Last winter, my husband had a near-catastrophic Nordic “yard sale” while skate skiing out of Sourdough. In addition to his hat and glasses flung far and wide, one pole had somehow separated from its wrist strap, one binding dangled from his boot, and one ski was 20 feet down the trail wedged in a bush. This accident and the collateral damage to the equipment, along with expanding trail opportunities in the Bozeman area, made us begin earnestly considering fat-bikes for our winter recreation.
For several years, fat-bikes had been on our minds, but we shelved the idea when stories of limited access and aggressive Forest Rangers became the basis for Bozeman urban legend. The Custer-Gallatin National Forest has become a more accommodating place for fat-bikes and because of this, wintertime knobbies are looking more and more attractive as a way to keep fit between storms.
After policy review and changes, the Forest Service now allows fat-bikes on all groomed snowmobile trails, but still restricts their use on groomed Nordic trails like Sourdough and Bracket Creek after December 15. This has opened many great access points for winter bike adventures, such as Fairy Lake Rd. and Battle Ridge in the Bridgers. In the Madison Range, it’s now possible to roll up Buck Creek to Buck Ridge and cozy up in the Forest Service cabin legally.
Between West Yellowstone and the furthest reaches of Island Park, there are hundreds of miles of groomed snowmobile trails for fat-bikers to enjoy. If a mid-winter bike endurance challenge is your cup of tea, Fat Pursuits hosts several of the lower 48’s premier races, great opportunities to rally the community of fat-bike folks. To browse their amazing photo gallery and for more information, check out fatpursuit.com.
If you’re not into the notion of racing 200 miles in the dead of winter, local Forest Service trails are fantastic for the big weekend rides, and you can find daily fat-tire happiness on Bozeman’s town trails. With the short days of winter, fire up your night-riding lights and string together a 20-plus-mile route that includes many of the trails in the Main Street to the Mountain system and area parks.
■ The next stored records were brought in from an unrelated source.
(* ===== verification/SessionProofs.v ===== *)
(** * Sessions implement ordered maps

    A session over a store that implements an ordered map implements an ordered map ([Store.StoreLaws]): the map of its
    parent with the keys of its cache written over it. *)

From S2P Require Import Prelude Effects Lex SharedBytes Store Session.

Abbreviation kmap := (gmap (list Z) (list Z)) (only parsing).

(** ** The cache *)

(** The parent has no key between [k] and the key after it in the cache. *)
Definition next_known (c : cache_type) (pm : kmap) (k : list Z) : Prop :=
  (exists k', is_Some (c !! k') /\ k <ₖ k') /\ forall x, is_Some (pm !! x) -> k <ₖ x -> exists k', is_Some (c !! k') /\ k <ₖ k' /\ k' ≤ₖ x.
Definition previous_known (c : cache_type) (pm : kmap) (k : list Z) : Prop :=
  (exists k', is_Some (c !! k') /\ k' <ₖ k) /\ forall x, is_Some (pm !! x) -> x <ₖ k -> exists k', is_Some (c !! k') /\ x ≤ₖ k' /\ k' <ₖ k.

(** A key that is not deleted has a value, which is that of the parent unless it was written; one that is deleted is not written. *)
Definition live_ok (pm : kmap) (k : list Z) (e : value_state) : Prop :=
  if deleted e then updated e = false else value e <> [] /\ (updated e = false -> pm !! k = Some (value e)).

(** The invariant of a cache over the map [pm]; the key [pending] was emplaced and waits for its value. *)
Record cache_ok (pending : option (list Z)) (c : cache_type) (pm : kmap) : Prop := {
  co_key k : is_Some (c !! k) -> k <> [];
  co_live k e : c !! k = Some e -> pending <> Some k -> live_ok pm k e;
  co_next k e : c !! k = Some e -> next_in_cache e = true -> next_known c pm k;
  co_previous k e : c !! k = Some e -> previous_in_cache e = true -> previous_known c pm k;
  (** the first and the last key of the parent are in the cache, or keys beyond them *)
  co_low x : is_Some (pm !! x) -> exists k, is_Some (c !! k) /\ k ≤ₖ x;
  co_high x : is_Some (pm !! x) -> exists k, is_Some (c !! k) /\ x ≤ₖ k
}.

(** The map of a session *)
Definition overlay (e : option value_state) (v : option (list Z)) : option (list Z) :=
  match e with Some e => if deleted e then None else Some (value e) | None => v end.
Definition view (c : cache_type) (pm : kmap) : kmap := merge overlay c pm.

Lemma lookup_view (c : cache_type) (pm : kmap) (k : list Z) : view c pm !! k = overlay (c !! k) (pm !! k).
Proof. unfold view. rewrite lookup_merge. destruct (c !! k), (pm !! k); reflexivity. Qed.

(** What the iteration of a cache changes: it sets flags, and adds keys of the parent. *)
Definition core (e : value_state) : bool * bool * Z * list Z := (deleted e, updated e, version e, value e).
Definition grows (pm : kmap) (c c' : cache_type) : Prop := forall k,
  match c !! k with
  | Some e => exists e', c' !! k = Some e' /\ core e' = core e
  | None => match c' !! k with Some e' => exists v, pm !! k = Some v /\ core e' = (false, false, 0, v) | None => True end
  end.

Lemma cache_grows_refl (pm : kmap) (c : cache_type) : grows pm c c.
Proof. intros k. destruct (c !! k) as [e|]; [by exists e|done]. Qed.
Lemma cache_grows_trans (pm : kmap) (a b c : cache_type) : grows pm a b -> grows pm b c -> grows pm a c.
Proof.
  intros H1 H2 k. specialize (H1 k). specialize (H2 k). destruct (a !! k) as [e|].
  - destruct H1 as (e' & E & C). rewrite E in H2. destruct H2 as (e'' & E' & C'). exists e''. split; [done|congruence].
  - destruct (b !! k) as [e|].
    + destruct H1 as (v & E & C). destruct H2 as (e'' & -> & C'). exists v. split; [done|congruence].
    + done.
Qed.
Lemma grows_cached (pm : kmap) (c c' : cache_type) (k : list Z) : grows pm c c' -> is_Some (c !! k) -> is_Some (c' !! k).
Proof. intros H [e E]. specialize (H k). rewrite E in H. destruct H as (e' & -> & _). by eexists. Qed.

Lemma grows_view (pm : kmap) (c c' : cache_type) : grows pm c c' -> view c' pm = view c pm.
Proof.
  intros H. apply map_eq. intros k. rewrite !lookup_view. specialize (H k). destruct (c !! k) as [e|].
  - destruct H as (e' & -> & [= E1 E2 E3 E4]). simpl. by rewrite E1, E4.
  - destruct (c' !! k) as [e'|]; [|done]. destruct H as (v & -> & [= E1 E2 E3 E4]). simpl. by rewrite E1, E4.
Qed.

Lemma alter_core (pm : kmap) (c : cache_type) (f : value_state -> value_state) (k : list Z) :
  (forall e, core (f e) = core e) -> grows pm c (alter f k c).
Proof.
  intros Hf x. destruct (decide (x = k)) as [->|Hne].
  - rewrite lookup_alter_eq. destruct (c !! k) as [e|]; simpl; [by exists (f e)|done].
  - rewrite lookup_alter_ne by done. destruct (c !! x) as [e|]; [by exists e|done].
Qed.
Lemma alter_is_Some (c : cache_type) (f : value_state -> value_state) (k x : list Z) : is_Some (alter f k c !! x) <-> is_Some (c !! x).
Proof.
  destruct (decide (x = k)) as [->|Hne]; [rewrite lookup_alter_eq|by rewrite lookup_alter_ne]. by rewrite fmap_is_Some.
Qed.

(** The flags stay true when keys are added. *)
Lemma next_known_mono (c c' : cache_type) (pm : kmap) (k : list Z) :
  (forall x, is_Some (c !! x) -> is_Some (c' !! x)) -> next_known c pm k -> next_known c' pm k.
Proof. intros H [(k' & H1 & H2) H3]. split; [eauto|]. intros x Hx Hk. destruct (H3 x Hx Hk) as (k'' & ? & ? & ?). eauto. Qed.
Lemma previous_known_mono (c c' : cache_type) (pm : kmap) (k : list Z) :
  (forall x, is_Some (c !! x) -> is_Some (c' !! x)) -> previous_known c pm k -> previous_known c' pm k.
Proof. intros H [(k' & H1 & H2) H3]. split; [eauto|]. intros x Hx Hk. destruct (H3 x Hx Hk) as (k'' & ? & ? & ?). eauto. Qed.

(** A new key, without flags *)
Lemma cache_ok_add (pending : option (list Z)) (c : cache_type) (pm : kmap) (k : list Z) (e : value_state) :
  cache_ok pending c pm -> c !! k = None -> k <> [] -> next_in_cache e = false -> previous_in_cache e = false ->
  (pending <> Some k -> live_ok pm k e) -> cache_ok pending (<[k := e]> c) pm.
Proof.
  intros [K L N V Lo Hi] Hk Hne Hn Hp He.
  assert (Hgrow : forall x, is_Some (c !! x) -> is_Some (<[k := e]> c !! x)) by (intros x Hx; apply lookup_insert_is_Some'; by right).
  split.
  - intros x [->|Hx]%lookup_insert_is_Some'; [done|]. by apply K.
  - intros x e' [[<- <-]|[? ?]]%lookup_insert_Some; [done|by apply L].
  - intros x e' [[<- <-]|[? Hx]]%lookup_insert_Some; [congruence|]. intros F. apply (next_known_mono c); [done|by apply (N x e')].
  - intros x e' [[<- <-]|[? Hx]]%lookup_insert_Some; [congruence|]. intros F. apply (previous_known_mono c); [done|by apply (V x e')].
  - intros x Hx. destruct (Lo x Hx) as (y & ? & ?). eauto.
  - intros x Hx. destruct (Hi x Hx) as (y & ? & ?). eauto.
Qed.

(** A change of the entry of a key *)
Lemma cache_ok_alter (pending pending' : option (list Z)) (c : cache_type) (pm : kmap) (f : value_state -> value_state) (k : list Z) :
  cache_ok pending c pm ->
  (forall x, pending' <> Some x -> pending <> Some x \/ x = k) ->
  (forall e, c !! k = Some e -> (pending' <> Some k -> live_ok pm k (f e)) /\
    (next_in_cache (f e) = true -> next_in_cache e = true \/ next_known c pm k) /\
    (previous_in_cache (f e) = true -> previous_in_cache e = true \/ previous_known c pm k)) ->
  cache_ok pending' (alter f k c) pm.
Proof.
  intros [K L N V Lo Hi] Hpend Hf.
  assert (Hsame : forall x, is_Some (alter f k c !! x) <-> is_Some (c !! x)) by (intros x; apply alter_is_Some).
  assert (Hgrow : forall x, is_Some (c !! x) -> is_Some (alter f k c !! x)) by (intros x; apply Hsame).
  assert (Hcase : forall x e', alter f k c !! x = Some e' -> (x <> k /\ c !! x = Some e') \/ (x = k /\ exists e, c !! k = Some e /\ e' = f e)).
  { intros x e'. destruct (decide (x = k)) as [->|Hne]; [rewrite lookup_alter_eq|rewrite lookup_alter_ne by done; by left].
    intros (e & ? & ->)%fmap_Some. right. eauto. }
  split.
  - intros x Hx. by apply K, Hsame.
  - intros x e' [[Hne Hx]|[-> (e & He & ->)]]%Hcase Hp; [|by apply (Hf e)]. destruct (Hpend x Hp); [by apply L|done].
  - intros x e' [[Hne Hx]|[-> (e & He & ->)]]%Hcase F; apply (next_known_mono c); try done; [by apply (N x e')|].
    destruct (Hf e He) as (_ & H & _). destruct (H F); [by apply (N k e)|done].
  - intros x e' [[Hne Hx]|[-> (e & He & ->)]]%Hcase F; apply (previous_known_mono c); try done; [by apply (V x e')|].
    destruct (Hf e He) as (_ & _ & H). destruct (H F); [by apply (V k e)|done].
  - intros x Hx. destruct (Lo x Hx) as (y & ? & ?). eauto.
  - intros x Hx. destruct (Hi x Hx) as (y & ? & ?). eauto.
Qed.

Lemma cache_ok_set_next (pending : option (list Z)) (c : cache_type) (pm : kmap) (k : list Z) :
  cache_ok pending c pm -> next_known c pm k -> cache_ok pending (alter set_next k c) pm.
Proof.
  intros H Hk. apply (cache_ok_alter pending); [done|auto|]. intros e He. split_and!; [|auto|auto]. exact (co_live pending c pm H k e He).
Qed.
Lemma cache_ok_set_previous (pending : option (list Z)) (c : cache_type) (pm : kmap) (k : list Z) :
  cache_ok pending c pm -> previous_known c pm k -> cache_ok pending (alter set_previous k c) pm.
Proof.
  intros H Hk. apply (cache_ok_alter pending); [done|auto|]. intros e He. split_and!; [|auto|auto]. exact (co_live pending c pm H k e He).
Qed.
Lemma set_next_core (e : value_state) : core (set_next e) = core e.
Proof. done. Qed.
Lemma set_previous_core (e : value_state) : core (set_previous e) = core e.
Proof. done. Qed.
Riding Bozeman after dark is peaceful and lovely, especially around Christmas when many residents decorate their homes with lights.
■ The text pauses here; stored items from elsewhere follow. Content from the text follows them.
(* ===== verification/SessionStore.v ===== *)
(** * Sessions are stores

    A session satisfies the laws of a store when its parent does ([session_laws]); a session is opened on its parent with
    the keys and values of the parent ([new_session_ok]), and [commit] writes the keys and values of the session into the parent ([commit_ok]).
    The versions of the keys that iterators rely on are at the end. *)

From S2P Require Import Prelude Effects Lex SharedBytes Store Session SessionProofs SessionIterators.

(** ** Batches *)
Lemma lookup_delete_all (l : list (list Z)) (m : kmap) (k : list Z) : delete_all l m !! k = if decide (k ∈ l) then None else m !! k.
Proof.
  unfold delete_all. revert m. induction l as [|x l IH]; intros m; cbn [foldl]; [by rewrite decide_False by set_solver|]. rewrite IH.
  destruct (decide (k ∈ l)) as [H|H]; [by rewrite decide_True by set_solver|]. destruct (decide (k = x)) as [->|Hne].
  - rewrite decide_True by set_solver. apply lookup_delete_eq.
  - rewrite decide_False by set_solver. by rewrite lookup_delete_ne.
Qed.
Lemma lookup_insert_all_None (l : list (list Z * list Z)) (m : kmap) (k : list Z) : k ∉ l.*1 -> insert_all l m !! k = m !! k.
Proof.
  unfold insert_all. revert m. induction l as [|[x v] l IH]; intros m Hk; [done|]. cbn [foldl]. rewrite IH by set_solver. apply lookup_insert_ne. set_solver.
Qed.
Lemma lookup_insert_all (l : list (list Z * list Z)) (m : kmap) (k v : list Z) : NoDup l.*1 -> (k, v) ∈ l -> insert_all l m !! k = Some v.
Proof.
  unfold insert_all. revert m. induction l as [|[x w] l IH]; intros m Hd Hk; [by apply not_elem_of_nil in Hk|]. cbn [foldl]. apply NoDup_cons in Hd as [Hx Hd].
  apply elem_of_cons in Hk as [[= -> ->]|Hk]; [|by apply IH]. pose proof (lookup_insert_all_None l (<[x := w]> m) x Hx) as E. unfold insert_all in E.
  etransitivity; [exact E|apply lookup_insert_eq].
Qed.

Lemma elem_of_deletes (c : cache_type) (k : list Z) : k ∈ deletes c <-> k ∈ gone c.
Proof.
  unfold deletes. rewrite list_elem_of_omap, elem_of_gone. split.
  - intros ([k' e] & Hin & E). apply elem_of_map_to_list in Hin. simpl in E. destruct (deleted e) eqn:Hd; [|done]. injection E as <-. by exists e.
  - intros (e & He & Hd). exists (k, e). split; [by apply elem_of_map_to_list|]. simpl. by rewrite Hd.
Qed.
Lemma elem_of_updates (c : cache_type) (k v : list Z) :
  (k, v) ∈ updates c <-> exists e, c !! k = Some e /\ deleted e = false /\ updated e = true /\ value e = v.
Proof.
  unfold updates. rewrite list_elem_of_omap. split.
  - intros ([k' e] & Hin & E). apply elem_of_map_to_list in Hin. simpl in E. destruct (deleted e) eqn:Hd; [done|].
    destruct (updated e) eqn:Hu; [|done]. injection E as <- <-. by exists e.
  - intros (e & He & Hd & Hu & <-). exists (k, e). split; [by apply elem_of_map_to_list|]. simpl. by rewrite Hd, Hu.
Qed.
Lemma updates_nodup (c : cache_type) : NoDup (updates c).*1.
Proof.
  unfold updates. pose proof (NoDup_fst_map_to_list c) as Hd. revert Hd. generalize (map_to_list c). intros l.
  assert (Hsub : forall (l : list (list Z * value_state)) k,
    k ∈ (omap (fun kv => if deleted kv.2 then None else if updated kv.2 then Some (kv.1, value kv.2) else None) l).*1 -> k ∈ l.*1).
  { clear l. intros l k. rewrite !list_elem_of_fmap. intros ([k' v] & -> & ([k2 e] & Hin & E)%list_elem_of_omap). exists (k2, e). split; [|done].
    simpl in *. destruct (deleted e), (updated e); congruence. }
  induction l as [|[k e] l IH]; intros Hd; [constructor|]. cbn [fmap list_fmap] in Hd. apply NoDup_cons in Hd as [Hk Hd]. simpl in Hk.
  specialize (IH Hd). simpl. destruct (deleted e); [done|]. destruct (updated e); [|done]. apply NoDup_cons. split; [|done]. intros H%Hsub. done.
Qed.

(** The batches of [commit] make the map of the parent that of the session. *)
Lemma commit_map (c : cache_type) (pm : kmap) : cache_ok None c pm -> insert_all (updates c) (delete_all (deletes c) pm) = view c pm.
Proof.
  intros Hc. apply map_eq. intros k. rewrite lookup_view. destruct (c !! k) as [e|] eqn:He; simpl.
  - destruct (deleted e) eqn:Hd; [|destruct (updated e) eqn:Hu].
    + rewrite lookup_insert_all_None, lookup_delete_all, decide_True; [done|apply elem_of_deletes, elem_of_gone; by exists e|].
      rewrite list_elem_of_fmap. intros ([k' v] & -> & (e' & He' & Hd' & _)%elem_of_updates). simpl in *. congruence.
    + apply lookup_insert_all; [apply updates_nodup|]. apply elem_of_updates. by exists e.
    + rewrite lookup_insert_all_None, lookup_delete_all, decide_False.
      * pose proof (co_live None c pm Hc k e He ltac:(done)) as Hl. unfold live_ok in Hl. rewrite Hd in Hl. by apply Hl.
      * rewrite elem_of_deletes, elem_of_gone. intros (e' & He' & Hd'). congruence.
      * rewrite list_elem_of_fmap. intros ([k' v] & -> & (e' & He' & _ & Hu' & _)%elem_of_updates). simpl in *. congruence.
  - rewrite lookup_insert_all_None, lookup_delete_all, decide_False; [done| |].
    + rewrite elem_of_deletes. intros [e He']%gone_cached. congruence.
    + rewrite list_elem_of_fmap. intros ([k' v] & -> & (e' & He' & _)%elem_of_updates). simpl in *. congruence.
Qed.

Section session_store.
Context {P : Type} {SP : Store P} {MP : StoreModel P} {HP : StoreLaws P}.
Implicit Types s : session P.

Lemma write_all_ok (l : list (list Z * list Z)) s :
  session_ok s -> Forall (fun kv => kv.1 <> [] /\ kv.2 <> []) l -> returns (for_each (fun kv => write kv.1 kv.2) l) s (fun _ s' =>
    session_ok s' /\ session_map s' = insert_all l (session_map s) /\ st_below s' = st_below s /\ (l <> [] \/ session_first s -> session_first s')).
Proof.
  revert s. induction l as [|[k v] l IH]; intros s Hs Hl; cbn [for_each].
  - apply wp_ret. split_and!; [done..|]. by intros [?|?].
  - apply Forall_cons in Hl as [[Hk Hv] Hl]. eapply wp_seq; [by apply session_write_ok|]. intros _ s1 (H1 & H2 & B1 & H3).
    eapply wp_mono; [by apply IH|]. intros _ s2 (H4 & H5 & B2 & H6). split_and!; [done|by rewrite H5, H2|congruence|]. intros _. apply H6. by right.
Qed.
Lemma erase_all_ok (l : list (list Z)) s :
  session_ok s -> Forall (fun k => k <> []) l -> returns (for_each erase l) s (fun _ s' => session_ok s' /\ session_map s' = delete_all l (session_map s) /\ st_below s' = st_below s).
Proof.
  revert s. induction l as [|k l IH]; intros s Hs Hl; cbn [for_each]; [by apply wp_ret|].
  apply Forall_cons in Hl as [Hk Hl]. eapply wp_seq; [by apply session_erase_ok|]. intros _ s1 (H1 & H2 & B1).
  eapply wp_mono; [by apply IH|]. intros _ s2 (H4 & H5 & B2). split_and!; [done|by rewrite H5, H2|congruence].
Qed.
If you are not ready to commit to purchasing a bike, the best option is to demo from one of our local shops and join an organized group ride. The Gear Wizard hosts Friday evening rides starting in mid-November, and Bangtail also organizes several group rides; check out their Facebook page for updates.
Other local organizations that periodically offer group fat-bike rides are the Southwest Montana Mountain Bike Alliance, Project X, and The Bozeman Pedal Project. All of these groups have a Facebook presence and post upcoming events on their pages, so keep up to date by following them.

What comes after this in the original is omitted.